Some intro to kappa with two little scripts to a) perform some annotation and b) calculate kappa over the produced annotation.

Before you start, find a friend to annotate with!

Revising kappa

Here is some toy annotation produced for a Named Entity Recognition task by two coders, Kim and Sandy.

KimSandy
WashingtonPERLOC
ItalyORGLOC
EinsteinPERPER
RoveretoLOCLOC
GoogleORGORG
JupiterLOCLOC

Manually calculate the kappa agreement between Kim and Sandy for this annotation. Then, check your answer by running the following:

python3 kappa.py --test

Now, switch the first disagreement (Kim says LOC and Sandy says PER). Manually re-calculate. Do you get what you expected?

Annotation

You are to perform some annotation which first involves reading a text and then answering some simple question about the person in the text.

Open the file Marie_Curie.txt in the data/ directory and read the text. Once you're done, run:

python3 annotation.py

and follow the instructions. This will generate an annotation file containing your answers in the annotations/ folder.

Once you're done, have a look at the code in annotation.py. Explain the code with respect to producing reliable annotation. In particular, be sure to understand what shuffling does.

Calculating kappa on your annotation

Informally compare your annotation to your partner's. To have the file sorted in the same order, you can do

cat annotations/[username].txt | sort | less

Get some intuition for how much agreement there is between you.

Now, exchange annotations with your partner. Both files should now be in your annotations folder.

Run

python3 kappa.py |less

Look at the output and check whether it agrees with your intuition. Also look at your disagreements, printed at the end of the output, and discuss your choices. Can you resolve the disagreements? (Please don't start a fight!)

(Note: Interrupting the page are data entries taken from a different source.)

(** * BankingSystem: the account ledger of [banking_system.py]

    The program keeps account records in [accounts.txt], one comma-separated
    line per account, appends one row per balance change to
    [transactions.txt], and holds at most one logged-in [Account] object in
    memory.  This development embeds the program as functions over an
    explicit world (the two files, the logged-in object, the messages
    printed) and proves properties of the ledger operations.

    Reading conventions of the embedding.

    - A line of [accounts.txt] is represented by the list of fields that
      [line.strip().split(",")] makes of it; a line of white space only is
      the one-field list [[""]].  Fields supplied by the user (name, account
      type) are single fields: no comma, no line break, no white space at
      the end of the line.
    - Balances and amounts are Python floats in the program; here they are
      exact integers ([Z], the amount counted in the smallest unit).
      Rounding, infinities and NaN are outside the model.
    - The Python built-ins that convert between text and numbers, and
      SHA-256, are parameters of the development ([Builtins]); the laws
      they are used with are stated as hypotheses where needed.
    - Python objects are mutable.  A method that mutates an object returns
      the mutated object, and the caller stores it wherever the program
      holds a reference to it.
    - The answers to the prompts are arguments of the operations, already
      converted: an amount is the value of [float(input(...))], the
      confirmation of a closure is the outcome of
      [confirm.lower() == "yes"].  The time stamp of a transaction row is
      left out.
    - An uncaught Python exception ends the program; the world it leaves
      behind is kept ([Raise] carries no world, the monad does). *)

From Stdlib Require Import ZArith List String Ascii Bool Lia Sorted.
From Stdlib Require Import DecimalString DecimalZ.
Import ListNotations.
Local Open Scope string_scope.
Local Open Scope list_scope.
Local Open Scope Z_scope.

(** ** Data *)

(** [class Account]: the five attributes set by [__init__]. *)
Record Account := mkAccount {
  account_no : string;
  name : string;
  password : string;      (* hashed password *)
  balance : Z;
  acc_type : string
}.

Definition set_balance (acc : Account) (b : Z) : Account :=
  mkAccount (account_no acc) (name acc) (password acc) b (acc_type acc).

Definition set_password (acc : Account) (p : string) : Account :=
  mkAccount (account_no acc) (name acc) p (balance acc) (acc_type acc).

(** A line of [accounts.txt], as the fields of [line.strip().split(",")]. *)
Definition line := list string.

(** A row of [transactions.txt] as [csv.writer] receives it, the time stamp
    left out. *)
Record txn := mkTxn {
  txn_account : string;
  txn_type : string;
  txn_amount : Z
}.

(** What the operations print (menu banners and prompts are not recorded). *)
Inductive message :=
| AccountCreated (account_no : Z)
| Welcome (name : string)
| InvalidLogin                  (* Invalid account number or password. *)
| InsufficientBalance           (* Insufficient balance. *)
| InsufficientBalanceTransfer   (* Insufficient balance for transfer. *)
| DepositSuccessful
| WithdrawalSuccessful
| CurrentBalance (b : Z)
| TransferSuccessful
| TargetNotFound                (* Target account not found. *)
| IncorrectOldPassword
| PasswordChanged
| AccountClosed
| LoggedOut
| ThankYou
| InvalidChoice.

(** The two files, [self.logged_in_account] and the terminal. *)
Record World := mkWorld {
  ACCOUNTS_FILE : list line;
  TRANSACTIONS_FILE : list txn;
  logged_in_account : option Account;
  printed : list message
}.

(** ** Python built-ins taken as parameters *)

Class Builtins := {
  (** [hashlib.sha256(s.encode()).hexdigest()] *)
  sha256_hexdigest : string -> string;
  (** [float(s)]; [None] is [ValueError] *)
  py_float : string -> option Z;
  (** the text an f-string gives a float *)
  str_float : Z -> string;
  (** [int(s)]; [None] is [ValueError] *)
  py_int : string -> option Z;
  (** the text an f-string gives an int *)
  str_int : Z -> string
}.

(** [float(f"{x}") == x] *)
Definition float_roundtrip `{Builtins} : Prop :=
  forall x, py_float (str_float x) = Some x.

(** [int(f"{n}") == n] *)
Definition int_roundtrip `{Builtins} : Prop :=
  forall n, py_int (str_int n) = Some n.

(** the digest taken as injective *)
Definition digest_injective `{Builtins} : Prop :=
  forall p q, sha256_hexdigest p = sha256_hexdigest q -> p = q.

(** ** Exceptions and the monad of the program *)

Inductive exn := ValueError | AttributeError.

Inductive result (A : Type) :=
| Ok (a : A)
| Raise (e : exn).
Arguments Ok {A} a.
Arguments Raise {A} e.

Definition M (A : Type) : Type := World -> result A * World.

Definition ret {A} (a : A) : M A := fun w => (Ok a, w).

Definition bind {A B} (m : M A) (k : A -> M B) : M B :=
  fun w => match m w with
           | (Ok a, w') => k a w'
           | (Raise e, w') => (Raise e, w')
           end.

Definition raise {A} (e : exn) : M A := fun w => (Raise e, w).

Notation "x <- m ;; k" := (bind m (fun x => k))
  (at level 61, m at next level, right associativity).
Notation "m ;; k" := (bind m (fun _ => k))
  (at level 61, right associativity).

(** [for x in xs: ...] building one result per element *)
Fixpoint for_each {A B} (xs : list A) (body : A -> M B) : M (list B) :=
  match xs with
  | [] => ret []
  | x :: rest =>
      y <- body x ;;
      ys <- for_each rest body ;;
      ret (y :: ys)
  end.

(** [[x for x in xs if keep(x)]] *)
Fixpoint comprehension_if {A} (xs : list A) (keep : A -> M bool) : M (list A) :=
  match xs with
  | [] => ret []
  | x :: rest =>
      k <- keep x ;;
      ys <- comprehension_if rest keep ;;
      ret (if k then x :: ys else ys)
  end.

(** *** Primitive effects *)

(** [open(ACCOUNTS_FILE, "r")] and reading every line *)
Definition read_accounts : M (list line) :=
  fun w => (Ok (ACCOUNTS_FILE w), w).

(** [open(ACCOUNTS_FILE, "w")] and writing the lines *)
Definition write_accounts (ls : list line) : M unit :=
  fun w => (Ok tt, mkWorld ls (TRANSACTIONS_FILE w) (logged_in_account w) (printed w)).

(** [open(ACCOUNTS_FILE, "a")] and writing one line *)
Definition append_accounts (l : line) : M unit :=
  fun w => (Ok tt, mkWorld (ACCOUNTS_FILE w ++ [l]) (TRANSACTIONS_FILE w)
                           (logged_in_account w) (printed w)).

(** [open(TRANSACTIONS_FILE, "a")] and [writer.writerow] *)
Definition append_transactions (t : txn) : M unit :=
  fun w => (Ok tt, mkWorld (ACCOUNTS_FILE w) (TRANSACTIONS_FILE w ++ [t])
                           (logged_in_account w) (printed w)).

Definition print (m : message) : M unit :=
  fun w => (Ok tt, mkWorld (ACCOUNTS_FILE w) (TRANSACTIONS_FILE w)
                           (logged_in_account w) (printed w ++ [m])).

(** [self.logged_in_account = a] *)
Definition set_logged_in (a : option Account) : M unit :=
  fun w => (Ok tt, mkWorld (ACCOUNTS_FILE w) (TRANSACTIONS_FILE w) a (printed w)).

(** [self.logged_in_account.<attribute>]: on [None] an [AttributeError] *)
Definition the_logged_in : M Account :=
  fun w => match logged_in_account w with
           | Some a => (Ok a, w)
           | None => (Raise AttributeError, w)
           end.

Section Program.
Context `{Builtins}.

(** ** Utility functions *)

Definition hash_password (password : string) : string :=
  sha256_hexdigest password.

(** [lines[-1].split(",")[0]] of a file that is not empty.  ([int] ignores
    white space around the number, so the field of the stripped line reads
    as the same integer.) *)
Definition last_first_field (lines : list line) : string :=
  hd "" (last lines []).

Share your annotations with another group and see what happens when you have four coders.

Adding 'fake' annotators

You can now experiment further with the properties of kappa by creating 'fake' annotators. Run annotation.py again and produce new files with various biases (for instance, an annotator who answered with the same class to all questions, or one who is in perfect agreement with another annotator). What happens? And what happens when you add/remove annotators from the annotations/ folder?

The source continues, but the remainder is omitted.